Required work
Produce a character-for-character copy of the data below.

Input for this task
□ □ □ □ □ □ □

(* ===== verification/BinaryHeap.v ===== *)
(** * DataStructures/BinaryHeap.h

    The addressable binary heap every search uses: [heap] is the array with a
    sentinel at index 0, [inserted_nodes] remembers every node inserted since
    the last [Clear], and [node_index] maps a node to its slot there. The
    index table is any [IndexStorage]. *)

From S2P Require Import Prelude Types Storage.

#[local] Ltac Zify.zify_post_hook ::= Z.to_euclidean_division_equations.

Record HeapNode {D : Type} := MkHeapNode {
  hn_node : N; hn_key : N; hn_weight : Z; hn_data : D }.
Arguments HeapNode : clear implicits.
Arguments MkHeapNode {D}.

Record HeapElement := MkHeapElement { he_index : N; he_weight : Z }.

Record BinaryHeap {D St : Type} := MkBinaryHeap {
  inserted_nodes : list (HeapNode D);
  heap : list HeapElement;
  node_index : St;
}.
Arguments BinaryHeap : clear implicits.
Arguments MkBinaryHeap {D St}.

Definition set_key {D} (k : N) (n : HeapNode D) : HeapNode D :=
  MkHeapNode (hn_node n) k (hn_weight n) (hn_data n).

Definition set_weight {D} (w : Z) (n : HeapNode D) : HeapNode D :=
  MkHeapNode (hn_node n) (hn_key n) w (hn_data n).

Definition set_data {D} (d : D) (n : HeapNode D) : HeapNode D :=
  MkHeapNode (hn_node n) (hn_key n) (hn_weight n) d.

Definition set_he_weight (w : Z) (e : HeapElement) : HeapElement := MkHeapElement (he_index e) w.

Section operations.
  Context {D St : Type} `{IndexStorage St}.

(** [heap.resize(1); heap[0].weight = numeric_limits<Weight>::min()]. *)
Definition reset_heap (h : list HeapElement) : list HeapElement :=
  alter (set_he_weight INT_MIN) 0%nat (vresize h 1 (MkHeapElement 0 0)).

Definition Clear (h : BinaryHeap D St) : BinaryHeap D St :=
  MkBinaryHeap [] (reset_heap (heap h)) (st_clear (node_index h)).

(** The constructor, given the freshly built index table. *)
Definition BinaryHeap_make (s : St) : BinaryHeap D St := Clear (MkBinaryHeap [] [] s).

Definition Size (h : BinaryHeap D St) : N := (vsize (heap h) - 1)%N.

Definition Empty (h : BinaryHeap D St) : bool := (0 =? Size h)%N.

(** The loop of [Upheap], with the hole at [key]. At most [key] iterations
    are needed, and [key] is below the size of the heap. *)
Fixpoint upheap_loop (fuel : nat) (hp : list HeapElement) (ins : list (HeapNode D))
    (risingIndex : N) (weight : Z) (key nextKey : N)
    : option (list HeapElement * list (HeapNode D)) :=
  match fuel with
  | O => None
  | S fuel' =>
      e ← vget hp nextKey;
      if (weight <? he_weight e)%Z then
        hp' ← vset hp key e;
        ins' ← vupd ins (he_index e) (set_key key);
        upheap_loop fuel' hp' ins' risingIndex weight nextKey (N.shiftr nextKey 1)
      else
        hp' ← vset hp key (MkHeapElement risingIndex weight);
        ins' ← vupd ins risingIndex (set_key key);
        Some (hp', ins')
  end.

Definition Upheap (key : N) (h : BinaryHeap D St) : option (BinaryHeap D St) :=
  e ← vget (heap h) key;
  '(hp, ins) ← upheap_loop (S (length (heap h))) (heap h) (inserted_nodes h)
                 (he_index e) (he_weight e) key (N.shiftr key 1);
  Some (MkBinaryHeap ins hp (node_index h)).

(** The loop of [Downheap]: the smaller child moves up while it is lighter. *)
Fixpoint downheap_loop (fuel : nat) (hp : list HeapElement) (ins : list (HeapNode D))
    (droppingIndex : N) (weight : Z) (key nextKey : N)
    : option (list HeapElement * list (HeapNode D)) :=
  let finish :=
    hp' ← vset hp key (MkHeapElement droppingIndex weight);
    ins' ← vupd ins droppingIndex (set_key key);
    Some (hp', ins') in
  match fuel with
  | O => None
  | S fuel' =>
      if (nextKey <? u32 (vsize hp))%N then
        let nextKeyOther := uadd nextKey 1 in
        child ← vget hp nextKey;
        nextKey' ←
          (if (nextKeyOther <? u32 (vsize hp))%N then
             other ← vget hp nextKeyOther;
             Some (if (he_weight other <? he_weight child)%Z then nextKeyOther else nextKey)
           else Some nextKey);
        e ← vget hp nextKey';
        if (weight <=? he_weight e)%Z then finish
        else
          hp' ← vset hp key e;
          ins' ← vupd ins (he_index e) (set_key key);
          downheap_loop fuel' hp' ins' droppingIndex weight nextKey' (u32 (N.shiftl nextKey' 1))
      else finish
  end.

Definition Downheap (key : N) (h : BinaryHeap D St) : option (BinaryHeap D St) :=
  e ← vget (heap h) key;
  '(hp, ins) ← downheap_loop (S (length (heap h))) (heap h) (inserted_nodes h)
                 (he_index e) (he_weight e) key (u32 (N.shiftl key 1));
  Some (MkBinaryHeap ins hp (node_index h)).

Definition Insert (node : N) (weight : Z) (data : D) (h : BinaryHeap D St)
    : option (BinaryHeap D St) :=
  let index := u32 (vsize (inserted_nodes h)) in
  let key := u32 (vsize (heap h)) in
  let hp := heap h ++ [MkHeapElement index weight] in
  let ins := inserted_nodes h ++ [MkHeapNode node key weight data] in
  s ← st_write node index (node_index h);
  Upheap key (MkBinaryHeap ins hp s).

(** [inserted_nodes[node_index[node]]], with the table after the access. *)
Definition slot (node : N) (h : BinaryHeap D St) : option (N * HeapNode D * BinaryHeap D St) :=
  '(index, s) ← st_read node (node_index h);
  hn ← vget (inserted_nodes h) index;
  Some (index, hn, MkBinaryHeap (inserted_nodes h) (heap h) s).

Definition GetData (node : N) (h : BinaryHeap D St) : option (D * BinaryHeap D St) :=
  '(_, hn, h') ← slot node h; Some (hn_data hn, h').

(** Assignment through the reference [GetData] returns. *)
Definition AssignData (node : N) (f : D -> D) (h : BinaryHeap D St) : option (BinaryHeap D St) :=
  '(index, hn, h') ← slot node h;
  ins ← vset (inserted_nodes h') index (set_data (f (hn_data hn)) hn);
  Some (MkBinaryHeap ins (heap h') (node_index h')).

Definition GetKey (node : N) (h : BinaryHeap D St) : option (Z * BinaryHeap D St) :=
  '(_, hn, h') ← slot node h; Some (hn_weight hn, h').

Definition WasRemoved (node : N) (h : BinaryHeap D St) : option (bool * BinaryHeap D St) :=
  '(_, hn, h') ← slot node h; Some ((hn_key hn =? 0)%N, h').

□ □ □ □ □ □ □

Response to the exercise
(* ===== verification/BinaryHeap.v ===== *)
(** * DataStructures/BinaryHeap.h

    The addressable binary heap every search uses: [heap] is the array with a
    sentinel at index 0, [inserted_nodes] remembers every node inserted since
    the last [Clear], and [node_index] maps a node to its slot there. The
    index table is any [IndexStorage]. *)

From S2P Require Import Prelude Types Storage.

#[local] Ltac Zify.zify_post_hook ::= Z.to_euclidean_division_equations.

Record HeapNode {D : Type} := MkHeapNode {
  hn_node : N; hn_key : N; hn_weight : Z; hn_data : D }.
Arguments HeapNode : clear implicits.
Arguments MkHeapNode {D}.

Record HeapElement := MkHeapElement { he_index : N; he_weight : Z }.

Record BinaryHeap {D St : Type} := MkBinaryHeap {
  inserted_nodes : list (HeapNode D);
  heap : list HeapElement;
  node_index : St;
}.
Arguments BinaryHeap : clear implicits.
Arguments MkBinaryHeap {D St}.

Definition set_key {D} (k : N) (n : HeapNode D) : HeapNode D :=
  MkHeapNode (hn_node n) k (hn_weight n) (hn_data n).

Definition set_weight {D} (w : Z) (n : HeapNode D) : HeapNode D :=
  MkHeapNode (hn_node n) (hn_key n) w (hn_data n).

Definition set_data {D} (d : D) (n : HeapNode D) : HeapNode D :=
  MkHeapNode (hn_node n) (hn_key n) (hn_weight n) d.

Definition set_he_weight (w : Z) (e : HeapElement) : HeapElement := MkHeapElement (he_index e) w.

Section operations.
  Context {D St : Type} `{IndexStorage St}.

(** [heap.resize(1); heap[0].weight = numeric_limits<Weight>::min()]. *)
Definition reset_heap (h : list HeapElement) : list HeapElement :=
  alter (set_he_weight INT_MIN) 0%nat (vresize h 1 (MkHeapElement 0 0)).

Definition Clear (h : BinaryHeap D St) : BinaryHeap D St :=
  MkBinaryHeap [] (reset_heap (heap h)) (st_clear (node_index h)).

(** The constructor, given the freshly built index table. *)
Definition BinaryHeap_make (s : St) : BinaryHeap D St := Clear (MkBinaryHeap [] [] s).

Definition Size (h : BinaryHeap D St) : N := (vsize (heap h) - 1)%N.

Definition Empty (h : BinaryHeap D St) : bool := (0 =? Size h)%N.

(** The loop of [Upheap], with the hole at [key]. At most [key] iterations
    are needed, and [key] is below the size of the heap. *)
Fixpoint upheap_loop (fuel : nat) (hp : list HeapElement) (ins : list (HeapNode D))
    (risingIndex : N) (weight : Z) (key nextKey : N)
    : option (list HeapElement * list (HeapNode D)) :=
  match fuel with
  | O => None
  | S fuel' =>
      e ← vget hp nextKey;
      if (weight <? he_weight e)%Z then
        hp' ← vset hp key e;
        ins' ← vupd ins (he_index e) (set_key key);
        upheap_loop fuel' hp' ins' risingIndex weight nextKey (N.shiftr nextKey 1)
      else
        hp' ← vset hp key (MkHeapElement risingIndex weight);
        ins' ← vupd ins risingIndex (set_key key);
        Some (hp', ins')
  end.

Definition Upheap (key : N) (h : BinaryHeap D St) : option (BinaryHeap D St) :=
  e ← vget (heap h) key;
  '(hp, ins) ← upheap_loop (S (length (heap h))) (heap h) (inserted_nodes h)
                 (he_index e) (he_weight e) key (N.shiftr key 1);
  Some (MkBinaryHeap ins hp (node_index h)).

(** The loop of [Downheap]: the smaller child moves up while it is lighter. *)
Fixpoint downheap_loop (fuel : nat) (hp : list HeapElement) (ins : list (HeapNode D))
    (droppingIndex : N) (weight : Z) (key nextKey : N)
    : option (list HeapElement * list (HeapNode D)) :=
  let finish :=
    hp' ← vset hp key (MkHeapElement droppingIndex weight);
    ins' ← vupd ins droppingIndex (set_key key);
    Some (hp', ins') in
  match fuel with
  | O => None
  | S fuel' =>
      if (nextKey <? u32 (vsize hp))%N then
        let nextKeyOther := uadd nextKey 1 in
        child ← vget hp nextKey;
        nextKey' ←
          (if (nextKeyOther <? u32 (vsize hp))%N then
             other ← vget hp nextKeyOther;
             Some (if (he_weight other <? he_weight child)%Z then nextKeyOther else nextKey)
           else Some nextKey);
        e ← vget hp nextKey';
        if (weight <=? he_weight e)%Z then finish
        else
          hp' ← vset hp key e;
          ins' ← vupd ins (he_index e) (set_key key);
          downheap_loop fuel' hp' ins' droppingIndex weight nextKey' (u32 (N.shiftl nextKey' 1))
      else finish
  end.

Definition Downheap (key : N) (h : BinaryHeap D St) : option (BinaryHeap D St) :=
  e ← vget (heap h) key;
  '(hp, ins) ← downheap_loop (S (length (heap h))) (heap h) (inserted_nodes h)
                 (he_index e) (he_weight e) key (u32 (N.shiftl key 1));
  Some (MkBinaryHeap ins hp (node_index h)).

Definition Insert (node : N) (weight : Z) (data : D) (h : BinaryHeap D St)
    : option (BinaryHeap D St) :=
  let index := u32 (vsize (inserted_nodes h)) in
  let key := u32 (vsize (heap h)) in
  let hp := heap h ++ [MkHeapElement index weight] in
  let ins := inserted_nodes h ++ [MkHeapNode node key weight data] in
  s ← st_write node index (node_index h);
  Upheap key (MkBinaryHeap ins hp s).

(** [inserted_nodes[node_index[node]]], with the table after the access. *)
Definition slot (node : N) (h : BinaryHeap D St) : option (N * HeapNode D * BinaryHeap D St) :=
  '(index, s) ← st_read node (node_index h);
  hn ← vget (inserted_nodes h) index;
  Some (index, hn, MkBinaryHeap (inserted_nodes h) (heap h) s).

Definition GetData (node : N) (h : BinaryHeap D St) : option (D * BinaryHeap D St) :=
  '(_, hn, h') ← slot node h; Some (hn_data hn, h').

(** Assignment through the reference [GetData] returns. *)
Definition AssignData (node : N) (f : D -> D) (h : BinaryHeap D St) : option (BinaryHeap D St) :=
  '(index, hn, h') ← slot node h;
  ins ← vset (inserted_nodes h') index (set_data (f (hn_data hn)) hn);
  Some (MkBinaryHeap ins (heap h') (node_index h')).

Definition GetKey (node : N) (h : BinaryHeap D St) : option (Z * BinaryHeap D St) :=
  '(_, hn, h') ← slot node h; Some (hn_weight hn, h').

Definition WasRemoved (node : N) (h : BinaryHeap D St) : option (bool * BinaryHeap D St) :=
  '(_, hn, h') ← slot node h; Some ((hn_key hn =? 0)%N, h').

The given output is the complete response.